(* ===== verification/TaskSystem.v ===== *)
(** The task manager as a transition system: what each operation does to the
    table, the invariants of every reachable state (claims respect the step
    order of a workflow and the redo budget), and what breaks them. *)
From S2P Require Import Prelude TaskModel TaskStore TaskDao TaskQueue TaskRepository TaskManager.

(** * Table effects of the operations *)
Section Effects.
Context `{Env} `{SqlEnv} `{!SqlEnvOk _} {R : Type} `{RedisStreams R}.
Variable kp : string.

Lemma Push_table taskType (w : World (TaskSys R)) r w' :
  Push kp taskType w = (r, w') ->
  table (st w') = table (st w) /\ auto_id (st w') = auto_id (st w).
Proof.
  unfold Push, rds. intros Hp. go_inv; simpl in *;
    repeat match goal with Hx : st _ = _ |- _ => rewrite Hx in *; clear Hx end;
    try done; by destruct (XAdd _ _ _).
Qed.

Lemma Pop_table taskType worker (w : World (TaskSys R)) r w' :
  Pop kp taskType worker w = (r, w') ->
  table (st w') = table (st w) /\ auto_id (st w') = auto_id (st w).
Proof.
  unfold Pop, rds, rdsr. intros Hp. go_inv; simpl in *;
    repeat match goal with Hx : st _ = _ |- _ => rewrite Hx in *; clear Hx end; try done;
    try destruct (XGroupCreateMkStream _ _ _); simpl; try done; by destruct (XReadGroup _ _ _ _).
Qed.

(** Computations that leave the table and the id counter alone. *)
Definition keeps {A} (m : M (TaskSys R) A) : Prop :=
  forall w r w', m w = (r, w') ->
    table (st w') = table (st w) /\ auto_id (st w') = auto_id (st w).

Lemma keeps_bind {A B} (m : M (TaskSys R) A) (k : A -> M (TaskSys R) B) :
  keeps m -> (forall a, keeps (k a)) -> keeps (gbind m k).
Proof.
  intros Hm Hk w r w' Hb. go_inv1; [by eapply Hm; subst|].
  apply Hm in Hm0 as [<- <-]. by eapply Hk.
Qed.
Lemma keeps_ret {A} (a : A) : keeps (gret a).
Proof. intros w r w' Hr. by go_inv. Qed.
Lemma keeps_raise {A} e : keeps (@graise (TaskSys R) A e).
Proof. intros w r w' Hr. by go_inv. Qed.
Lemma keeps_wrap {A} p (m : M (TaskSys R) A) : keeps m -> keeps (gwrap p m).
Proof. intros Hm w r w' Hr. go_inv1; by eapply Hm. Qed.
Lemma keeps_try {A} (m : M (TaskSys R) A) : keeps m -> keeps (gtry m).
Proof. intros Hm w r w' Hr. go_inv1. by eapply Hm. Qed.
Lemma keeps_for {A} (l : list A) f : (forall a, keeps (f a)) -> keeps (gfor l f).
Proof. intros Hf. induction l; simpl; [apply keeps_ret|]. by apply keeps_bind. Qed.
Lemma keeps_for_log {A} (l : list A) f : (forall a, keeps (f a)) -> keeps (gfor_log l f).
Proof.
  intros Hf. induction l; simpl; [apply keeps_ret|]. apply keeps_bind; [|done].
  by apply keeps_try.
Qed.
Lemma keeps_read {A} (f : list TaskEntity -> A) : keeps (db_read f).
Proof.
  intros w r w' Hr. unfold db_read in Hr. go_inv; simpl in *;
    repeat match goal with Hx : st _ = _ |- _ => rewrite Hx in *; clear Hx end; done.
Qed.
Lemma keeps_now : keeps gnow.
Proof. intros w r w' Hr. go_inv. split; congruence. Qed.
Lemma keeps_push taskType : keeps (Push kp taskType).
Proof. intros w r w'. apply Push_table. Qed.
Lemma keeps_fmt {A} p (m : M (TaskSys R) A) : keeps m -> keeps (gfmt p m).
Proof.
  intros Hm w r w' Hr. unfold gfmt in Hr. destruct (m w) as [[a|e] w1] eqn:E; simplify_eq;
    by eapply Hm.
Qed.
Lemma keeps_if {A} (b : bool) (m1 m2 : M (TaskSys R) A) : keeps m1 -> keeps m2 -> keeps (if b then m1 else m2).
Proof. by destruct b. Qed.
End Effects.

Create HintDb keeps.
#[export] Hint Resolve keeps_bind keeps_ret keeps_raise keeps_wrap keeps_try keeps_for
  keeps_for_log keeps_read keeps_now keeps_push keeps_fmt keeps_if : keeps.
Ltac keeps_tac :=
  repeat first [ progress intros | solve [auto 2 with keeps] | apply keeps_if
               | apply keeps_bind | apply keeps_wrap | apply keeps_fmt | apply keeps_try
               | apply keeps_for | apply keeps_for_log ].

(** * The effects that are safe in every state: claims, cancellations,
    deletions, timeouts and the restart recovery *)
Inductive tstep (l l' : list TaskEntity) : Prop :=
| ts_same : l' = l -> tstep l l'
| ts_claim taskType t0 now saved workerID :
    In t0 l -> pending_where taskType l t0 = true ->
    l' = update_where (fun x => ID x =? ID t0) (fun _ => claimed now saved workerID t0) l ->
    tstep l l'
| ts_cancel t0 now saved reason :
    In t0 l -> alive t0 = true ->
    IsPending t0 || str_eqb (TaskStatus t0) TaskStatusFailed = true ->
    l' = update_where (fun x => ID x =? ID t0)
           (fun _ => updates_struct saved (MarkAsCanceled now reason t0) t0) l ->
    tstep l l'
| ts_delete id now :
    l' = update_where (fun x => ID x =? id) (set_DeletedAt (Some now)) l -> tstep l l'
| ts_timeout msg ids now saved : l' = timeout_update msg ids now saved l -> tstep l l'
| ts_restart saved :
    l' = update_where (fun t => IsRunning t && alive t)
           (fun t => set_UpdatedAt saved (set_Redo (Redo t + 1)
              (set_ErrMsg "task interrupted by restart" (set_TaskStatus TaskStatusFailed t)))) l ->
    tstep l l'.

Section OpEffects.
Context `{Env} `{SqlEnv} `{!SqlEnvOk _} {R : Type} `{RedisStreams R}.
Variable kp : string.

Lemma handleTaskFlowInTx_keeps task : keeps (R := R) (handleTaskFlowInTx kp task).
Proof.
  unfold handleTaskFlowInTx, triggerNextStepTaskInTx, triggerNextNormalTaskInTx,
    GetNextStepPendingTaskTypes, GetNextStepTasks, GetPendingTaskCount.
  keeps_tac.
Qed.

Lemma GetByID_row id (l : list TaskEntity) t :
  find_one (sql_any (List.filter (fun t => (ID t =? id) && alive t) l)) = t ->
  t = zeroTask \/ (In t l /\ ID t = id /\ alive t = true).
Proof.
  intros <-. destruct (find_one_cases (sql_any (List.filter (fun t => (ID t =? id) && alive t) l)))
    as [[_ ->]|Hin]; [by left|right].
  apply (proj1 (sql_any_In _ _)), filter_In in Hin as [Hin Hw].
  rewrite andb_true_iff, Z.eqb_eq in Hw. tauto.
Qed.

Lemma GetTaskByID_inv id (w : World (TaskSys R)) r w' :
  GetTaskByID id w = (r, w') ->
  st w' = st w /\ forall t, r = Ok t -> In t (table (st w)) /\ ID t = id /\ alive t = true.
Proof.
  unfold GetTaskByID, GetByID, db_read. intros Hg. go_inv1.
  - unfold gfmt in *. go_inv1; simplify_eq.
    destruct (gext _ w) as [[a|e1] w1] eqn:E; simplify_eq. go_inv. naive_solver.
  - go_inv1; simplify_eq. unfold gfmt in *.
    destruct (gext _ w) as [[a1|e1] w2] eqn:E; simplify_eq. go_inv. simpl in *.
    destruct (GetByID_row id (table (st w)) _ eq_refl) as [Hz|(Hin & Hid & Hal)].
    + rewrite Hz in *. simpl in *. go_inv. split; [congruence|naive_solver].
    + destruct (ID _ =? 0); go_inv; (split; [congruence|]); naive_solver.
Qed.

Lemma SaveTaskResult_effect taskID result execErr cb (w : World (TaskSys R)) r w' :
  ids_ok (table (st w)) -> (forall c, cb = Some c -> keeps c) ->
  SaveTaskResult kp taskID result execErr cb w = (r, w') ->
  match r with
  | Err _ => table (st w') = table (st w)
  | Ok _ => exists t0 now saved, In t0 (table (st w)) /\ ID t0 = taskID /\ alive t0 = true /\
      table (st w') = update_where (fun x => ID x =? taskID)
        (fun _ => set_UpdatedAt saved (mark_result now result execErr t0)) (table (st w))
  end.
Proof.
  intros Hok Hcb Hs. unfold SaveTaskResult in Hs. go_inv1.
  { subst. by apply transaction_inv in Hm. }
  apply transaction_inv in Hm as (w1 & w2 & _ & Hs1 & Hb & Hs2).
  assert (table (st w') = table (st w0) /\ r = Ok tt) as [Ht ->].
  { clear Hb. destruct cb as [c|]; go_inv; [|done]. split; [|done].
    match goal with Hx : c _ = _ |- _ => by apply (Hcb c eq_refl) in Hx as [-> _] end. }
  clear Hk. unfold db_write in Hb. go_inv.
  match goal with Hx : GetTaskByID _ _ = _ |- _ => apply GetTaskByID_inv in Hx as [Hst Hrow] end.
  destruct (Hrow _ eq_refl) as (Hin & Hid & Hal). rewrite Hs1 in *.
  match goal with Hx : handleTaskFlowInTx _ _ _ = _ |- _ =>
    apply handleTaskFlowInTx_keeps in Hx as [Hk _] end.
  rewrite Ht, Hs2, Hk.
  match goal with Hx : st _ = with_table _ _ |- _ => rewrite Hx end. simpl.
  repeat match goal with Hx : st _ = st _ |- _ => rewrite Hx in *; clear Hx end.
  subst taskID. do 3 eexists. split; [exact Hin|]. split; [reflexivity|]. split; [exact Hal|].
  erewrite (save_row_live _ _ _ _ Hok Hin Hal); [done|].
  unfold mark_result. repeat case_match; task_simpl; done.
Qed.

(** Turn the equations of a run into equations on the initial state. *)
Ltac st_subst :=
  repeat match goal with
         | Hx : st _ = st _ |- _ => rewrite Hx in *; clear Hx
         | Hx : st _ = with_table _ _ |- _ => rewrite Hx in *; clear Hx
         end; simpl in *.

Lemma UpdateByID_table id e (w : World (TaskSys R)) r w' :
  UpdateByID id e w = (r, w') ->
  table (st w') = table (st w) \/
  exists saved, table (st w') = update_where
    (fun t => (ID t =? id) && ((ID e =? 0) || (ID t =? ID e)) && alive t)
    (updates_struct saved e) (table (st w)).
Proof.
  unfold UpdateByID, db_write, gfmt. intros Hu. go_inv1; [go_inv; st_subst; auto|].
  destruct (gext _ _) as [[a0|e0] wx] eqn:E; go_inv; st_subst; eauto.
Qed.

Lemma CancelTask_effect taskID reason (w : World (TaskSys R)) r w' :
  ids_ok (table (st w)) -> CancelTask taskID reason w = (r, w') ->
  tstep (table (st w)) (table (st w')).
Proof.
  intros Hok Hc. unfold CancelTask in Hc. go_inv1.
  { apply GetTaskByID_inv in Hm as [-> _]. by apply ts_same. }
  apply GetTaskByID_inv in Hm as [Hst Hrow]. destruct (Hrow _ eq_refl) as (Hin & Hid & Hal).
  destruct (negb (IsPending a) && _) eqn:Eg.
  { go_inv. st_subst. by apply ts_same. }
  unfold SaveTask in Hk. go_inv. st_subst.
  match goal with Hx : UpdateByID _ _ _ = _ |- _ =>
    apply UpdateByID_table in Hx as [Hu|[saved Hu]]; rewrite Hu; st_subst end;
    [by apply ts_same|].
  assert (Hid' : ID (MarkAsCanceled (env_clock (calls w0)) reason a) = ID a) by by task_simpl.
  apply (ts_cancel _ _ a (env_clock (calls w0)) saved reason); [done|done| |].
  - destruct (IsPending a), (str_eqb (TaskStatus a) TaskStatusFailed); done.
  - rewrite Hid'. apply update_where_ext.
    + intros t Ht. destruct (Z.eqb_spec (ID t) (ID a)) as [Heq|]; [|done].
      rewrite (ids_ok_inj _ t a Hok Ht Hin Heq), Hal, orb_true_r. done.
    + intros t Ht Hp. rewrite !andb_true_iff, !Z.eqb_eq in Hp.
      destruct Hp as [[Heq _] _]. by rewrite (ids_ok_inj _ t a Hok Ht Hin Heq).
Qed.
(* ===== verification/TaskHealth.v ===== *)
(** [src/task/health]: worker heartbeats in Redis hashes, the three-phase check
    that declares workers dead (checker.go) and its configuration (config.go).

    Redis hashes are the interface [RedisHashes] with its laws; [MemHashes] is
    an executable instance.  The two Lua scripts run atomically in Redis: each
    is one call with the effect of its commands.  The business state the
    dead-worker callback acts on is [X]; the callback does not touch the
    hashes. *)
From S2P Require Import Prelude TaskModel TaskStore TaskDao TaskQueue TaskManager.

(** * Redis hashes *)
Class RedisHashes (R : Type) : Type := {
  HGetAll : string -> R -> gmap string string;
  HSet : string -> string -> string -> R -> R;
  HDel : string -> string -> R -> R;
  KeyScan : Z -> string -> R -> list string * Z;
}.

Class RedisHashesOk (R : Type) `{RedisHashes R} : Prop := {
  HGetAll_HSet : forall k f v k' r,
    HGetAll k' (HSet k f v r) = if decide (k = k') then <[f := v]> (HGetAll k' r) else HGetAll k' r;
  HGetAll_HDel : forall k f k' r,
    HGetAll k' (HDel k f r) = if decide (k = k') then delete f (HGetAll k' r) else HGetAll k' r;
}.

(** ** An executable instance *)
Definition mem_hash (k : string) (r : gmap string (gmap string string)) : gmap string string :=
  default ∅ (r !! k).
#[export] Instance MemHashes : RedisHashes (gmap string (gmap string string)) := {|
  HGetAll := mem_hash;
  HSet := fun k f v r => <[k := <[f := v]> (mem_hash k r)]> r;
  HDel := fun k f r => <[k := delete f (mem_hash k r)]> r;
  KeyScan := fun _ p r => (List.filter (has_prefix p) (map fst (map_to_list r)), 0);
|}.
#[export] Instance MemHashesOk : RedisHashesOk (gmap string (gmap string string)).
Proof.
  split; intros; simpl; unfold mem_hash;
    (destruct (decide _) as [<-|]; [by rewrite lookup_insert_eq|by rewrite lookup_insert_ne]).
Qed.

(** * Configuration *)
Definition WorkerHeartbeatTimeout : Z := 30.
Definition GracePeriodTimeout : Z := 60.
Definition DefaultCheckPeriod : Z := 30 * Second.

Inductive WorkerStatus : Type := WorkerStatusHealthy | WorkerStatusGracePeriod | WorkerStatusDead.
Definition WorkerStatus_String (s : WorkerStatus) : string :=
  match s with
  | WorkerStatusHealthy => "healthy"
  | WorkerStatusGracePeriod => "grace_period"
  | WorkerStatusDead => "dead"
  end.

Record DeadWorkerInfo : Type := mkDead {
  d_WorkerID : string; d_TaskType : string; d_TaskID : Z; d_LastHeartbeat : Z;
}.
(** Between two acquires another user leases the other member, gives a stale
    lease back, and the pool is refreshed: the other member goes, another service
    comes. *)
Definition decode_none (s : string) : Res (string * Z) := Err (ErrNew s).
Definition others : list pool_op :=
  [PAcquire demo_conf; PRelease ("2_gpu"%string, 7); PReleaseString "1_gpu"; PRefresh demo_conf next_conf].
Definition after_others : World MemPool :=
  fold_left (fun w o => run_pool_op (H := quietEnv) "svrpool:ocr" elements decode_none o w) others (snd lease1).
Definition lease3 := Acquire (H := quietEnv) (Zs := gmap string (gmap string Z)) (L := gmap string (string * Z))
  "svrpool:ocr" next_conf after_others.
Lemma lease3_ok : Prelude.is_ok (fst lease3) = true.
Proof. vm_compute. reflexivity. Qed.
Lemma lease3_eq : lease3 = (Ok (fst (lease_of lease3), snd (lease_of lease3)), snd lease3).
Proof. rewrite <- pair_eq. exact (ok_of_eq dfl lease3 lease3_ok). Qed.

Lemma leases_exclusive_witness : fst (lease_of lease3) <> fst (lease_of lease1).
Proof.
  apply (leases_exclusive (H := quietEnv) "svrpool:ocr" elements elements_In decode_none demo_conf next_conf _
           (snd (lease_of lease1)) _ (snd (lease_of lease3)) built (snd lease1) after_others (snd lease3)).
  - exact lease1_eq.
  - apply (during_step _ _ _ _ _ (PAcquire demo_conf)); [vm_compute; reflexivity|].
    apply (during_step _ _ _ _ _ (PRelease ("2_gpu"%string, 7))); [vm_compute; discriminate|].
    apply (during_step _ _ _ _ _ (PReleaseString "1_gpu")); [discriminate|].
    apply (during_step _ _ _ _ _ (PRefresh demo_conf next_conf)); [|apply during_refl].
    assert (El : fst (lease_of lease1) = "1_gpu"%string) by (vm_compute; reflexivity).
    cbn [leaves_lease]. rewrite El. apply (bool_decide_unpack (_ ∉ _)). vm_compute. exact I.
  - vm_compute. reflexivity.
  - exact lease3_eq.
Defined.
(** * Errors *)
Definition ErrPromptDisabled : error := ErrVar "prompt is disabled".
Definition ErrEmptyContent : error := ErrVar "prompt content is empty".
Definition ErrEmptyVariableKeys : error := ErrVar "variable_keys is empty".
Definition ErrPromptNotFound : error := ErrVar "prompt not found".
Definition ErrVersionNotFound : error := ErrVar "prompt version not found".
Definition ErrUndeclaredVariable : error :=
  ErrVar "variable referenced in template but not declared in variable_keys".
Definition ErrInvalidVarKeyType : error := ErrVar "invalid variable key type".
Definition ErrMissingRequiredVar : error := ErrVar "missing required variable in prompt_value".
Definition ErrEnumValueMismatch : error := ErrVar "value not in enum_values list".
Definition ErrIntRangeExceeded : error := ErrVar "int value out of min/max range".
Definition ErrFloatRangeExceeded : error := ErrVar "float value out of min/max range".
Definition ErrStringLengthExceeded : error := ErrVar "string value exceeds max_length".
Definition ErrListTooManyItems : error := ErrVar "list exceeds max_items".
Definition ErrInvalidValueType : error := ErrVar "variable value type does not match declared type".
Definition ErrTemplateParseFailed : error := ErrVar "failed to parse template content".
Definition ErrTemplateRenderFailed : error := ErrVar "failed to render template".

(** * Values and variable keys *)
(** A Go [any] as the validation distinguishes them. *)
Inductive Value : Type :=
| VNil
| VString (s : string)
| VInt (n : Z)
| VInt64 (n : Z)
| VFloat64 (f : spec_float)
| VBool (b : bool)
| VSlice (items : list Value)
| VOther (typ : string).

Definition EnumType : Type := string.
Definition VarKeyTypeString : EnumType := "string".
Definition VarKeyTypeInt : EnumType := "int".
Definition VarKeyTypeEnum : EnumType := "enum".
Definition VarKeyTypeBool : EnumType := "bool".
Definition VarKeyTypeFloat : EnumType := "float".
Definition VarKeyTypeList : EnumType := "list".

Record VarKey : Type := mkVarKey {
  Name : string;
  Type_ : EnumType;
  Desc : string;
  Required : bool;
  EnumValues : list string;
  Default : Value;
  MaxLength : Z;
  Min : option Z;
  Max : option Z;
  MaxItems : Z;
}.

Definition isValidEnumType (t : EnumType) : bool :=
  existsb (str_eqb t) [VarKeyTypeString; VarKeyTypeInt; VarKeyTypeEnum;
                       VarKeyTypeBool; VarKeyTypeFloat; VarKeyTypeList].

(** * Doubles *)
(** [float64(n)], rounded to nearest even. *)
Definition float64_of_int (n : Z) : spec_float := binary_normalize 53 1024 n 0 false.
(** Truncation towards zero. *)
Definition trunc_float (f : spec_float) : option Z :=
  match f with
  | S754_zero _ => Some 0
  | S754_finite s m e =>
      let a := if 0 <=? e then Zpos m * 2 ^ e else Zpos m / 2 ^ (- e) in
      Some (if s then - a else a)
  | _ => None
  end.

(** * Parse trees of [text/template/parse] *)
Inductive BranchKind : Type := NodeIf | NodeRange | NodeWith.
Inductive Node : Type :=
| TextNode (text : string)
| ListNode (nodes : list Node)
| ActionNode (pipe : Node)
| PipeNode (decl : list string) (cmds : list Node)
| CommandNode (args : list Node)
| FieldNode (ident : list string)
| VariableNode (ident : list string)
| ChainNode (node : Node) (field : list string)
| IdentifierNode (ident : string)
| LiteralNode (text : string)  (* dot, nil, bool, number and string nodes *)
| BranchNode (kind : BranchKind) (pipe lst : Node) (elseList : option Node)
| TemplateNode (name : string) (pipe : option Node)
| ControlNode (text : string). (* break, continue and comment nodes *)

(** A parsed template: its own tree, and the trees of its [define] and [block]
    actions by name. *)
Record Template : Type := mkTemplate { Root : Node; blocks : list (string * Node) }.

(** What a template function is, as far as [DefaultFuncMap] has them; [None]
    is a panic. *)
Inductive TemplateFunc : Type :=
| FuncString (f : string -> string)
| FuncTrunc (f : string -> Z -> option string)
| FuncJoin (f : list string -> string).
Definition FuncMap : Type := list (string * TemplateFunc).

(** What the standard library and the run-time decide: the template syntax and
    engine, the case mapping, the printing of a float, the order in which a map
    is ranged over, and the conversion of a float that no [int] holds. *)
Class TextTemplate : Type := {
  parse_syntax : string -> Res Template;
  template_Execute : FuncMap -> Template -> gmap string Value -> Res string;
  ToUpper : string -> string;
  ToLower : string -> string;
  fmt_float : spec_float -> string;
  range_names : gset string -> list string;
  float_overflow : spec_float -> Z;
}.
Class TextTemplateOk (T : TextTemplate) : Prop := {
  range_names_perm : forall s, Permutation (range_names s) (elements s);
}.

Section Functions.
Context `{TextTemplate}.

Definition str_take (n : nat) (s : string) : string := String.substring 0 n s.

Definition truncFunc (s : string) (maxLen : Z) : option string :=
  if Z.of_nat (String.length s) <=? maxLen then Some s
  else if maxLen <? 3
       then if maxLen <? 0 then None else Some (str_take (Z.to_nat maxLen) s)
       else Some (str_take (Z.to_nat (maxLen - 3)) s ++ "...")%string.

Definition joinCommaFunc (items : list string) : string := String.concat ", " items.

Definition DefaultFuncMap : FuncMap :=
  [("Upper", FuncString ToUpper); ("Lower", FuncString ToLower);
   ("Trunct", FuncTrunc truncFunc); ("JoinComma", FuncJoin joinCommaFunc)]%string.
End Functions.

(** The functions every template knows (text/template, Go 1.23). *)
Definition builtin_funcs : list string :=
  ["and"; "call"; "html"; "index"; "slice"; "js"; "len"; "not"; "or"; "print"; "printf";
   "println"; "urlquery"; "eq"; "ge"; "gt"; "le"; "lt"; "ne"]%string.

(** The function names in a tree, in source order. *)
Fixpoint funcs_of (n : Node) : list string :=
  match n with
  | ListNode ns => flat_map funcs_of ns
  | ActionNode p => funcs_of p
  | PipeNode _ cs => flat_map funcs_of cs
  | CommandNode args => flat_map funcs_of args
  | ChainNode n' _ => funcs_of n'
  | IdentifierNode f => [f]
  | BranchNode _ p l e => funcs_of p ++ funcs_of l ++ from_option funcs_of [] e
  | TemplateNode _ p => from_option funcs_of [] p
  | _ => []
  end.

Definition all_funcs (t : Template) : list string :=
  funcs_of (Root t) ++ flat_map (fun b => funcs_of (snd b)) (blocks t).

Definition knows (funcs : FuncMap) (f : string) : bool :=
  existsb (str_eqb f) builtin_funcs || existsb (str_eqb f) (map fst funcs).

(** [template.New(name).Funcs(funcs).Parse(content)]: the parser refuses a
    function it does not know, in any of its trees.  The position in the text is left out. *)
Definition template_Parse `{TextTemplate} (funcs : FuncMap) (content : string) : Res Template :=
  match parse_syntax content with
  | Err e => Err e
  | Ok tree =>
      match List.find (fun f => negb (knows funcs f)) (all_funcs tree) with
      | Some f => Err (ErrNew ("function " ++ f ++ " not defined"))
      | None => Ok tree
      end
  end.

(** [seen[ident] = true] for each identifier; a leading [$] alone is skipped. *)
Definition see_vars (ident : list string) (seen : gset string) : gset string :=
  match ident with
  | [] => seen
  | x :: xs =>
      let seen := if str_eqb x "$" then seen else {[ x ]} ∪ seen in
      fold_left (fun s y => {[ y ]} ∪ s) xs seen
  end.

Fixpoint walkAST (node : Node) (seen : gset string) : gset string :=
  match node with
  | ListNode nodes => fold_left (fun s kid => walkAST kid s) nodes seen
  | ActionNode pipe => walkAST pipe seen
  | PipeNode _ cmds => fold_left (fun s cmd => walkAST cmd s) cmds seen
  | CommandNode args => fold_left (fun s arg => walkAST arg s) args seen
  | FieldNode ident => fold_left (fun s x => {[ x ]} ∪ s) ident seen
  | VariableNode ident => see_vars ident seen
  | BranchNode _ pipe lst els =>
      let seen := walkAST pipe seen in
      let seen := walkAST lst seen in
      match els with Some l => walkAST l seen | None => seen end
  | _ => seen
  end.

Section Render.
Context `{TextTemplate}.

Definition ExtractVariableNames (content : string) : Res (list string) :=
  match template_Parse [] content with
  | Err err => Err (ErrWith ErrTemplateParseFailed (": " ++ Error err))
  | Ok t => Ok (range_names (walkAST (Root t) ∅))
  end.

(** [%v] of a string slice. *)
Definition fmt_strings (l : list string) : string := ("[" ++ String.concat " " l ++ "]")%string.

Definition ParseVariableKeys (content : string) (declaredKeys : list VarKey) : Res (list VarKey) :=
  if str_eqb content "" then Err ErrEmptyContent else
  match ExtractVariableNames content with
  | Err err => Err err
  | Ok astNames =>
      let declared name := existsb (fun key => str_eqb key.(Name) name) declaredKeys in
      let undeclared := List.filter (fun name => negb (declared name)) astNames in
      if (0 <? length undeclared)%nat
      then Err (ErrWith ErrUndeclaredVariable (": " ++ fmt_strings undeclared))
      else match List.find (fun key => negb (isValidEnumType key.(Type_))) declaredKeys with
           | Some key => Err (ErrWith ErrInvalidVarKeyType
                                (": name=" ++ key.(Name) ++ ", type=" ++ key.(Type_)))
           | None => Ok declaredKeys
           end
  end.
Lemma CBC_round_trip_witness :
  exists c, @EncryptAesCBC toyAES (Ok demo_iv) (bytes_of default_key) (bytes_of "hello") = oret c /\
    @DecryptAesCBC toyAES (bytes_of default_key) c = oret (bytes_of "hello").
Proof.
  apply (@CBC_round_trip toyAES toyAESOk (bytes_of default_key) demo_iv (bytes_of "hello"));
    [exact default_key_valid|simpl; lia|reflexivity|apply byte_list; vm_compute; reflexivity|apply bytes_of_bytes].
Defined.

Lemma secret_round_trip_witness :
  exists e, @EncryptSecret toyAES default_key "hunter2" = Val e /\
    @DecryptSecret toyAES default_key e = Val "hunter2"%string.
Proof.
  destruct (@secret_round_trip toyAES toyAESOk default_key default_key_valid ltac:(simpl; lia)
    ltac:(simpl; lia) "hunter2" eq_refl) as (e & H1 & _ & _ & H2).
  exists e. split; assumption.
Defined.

What to produce:
For the word "WorkerStatusHealthy", find every line in the data that holds it and copy that line.

Answer space:
Inductive WorkerStatus : Type := WorkerStatusHealthy | WorkerStatusGracePeriod | WorkerStatusDead.
  | WorkerStatusHealthy => "healthy"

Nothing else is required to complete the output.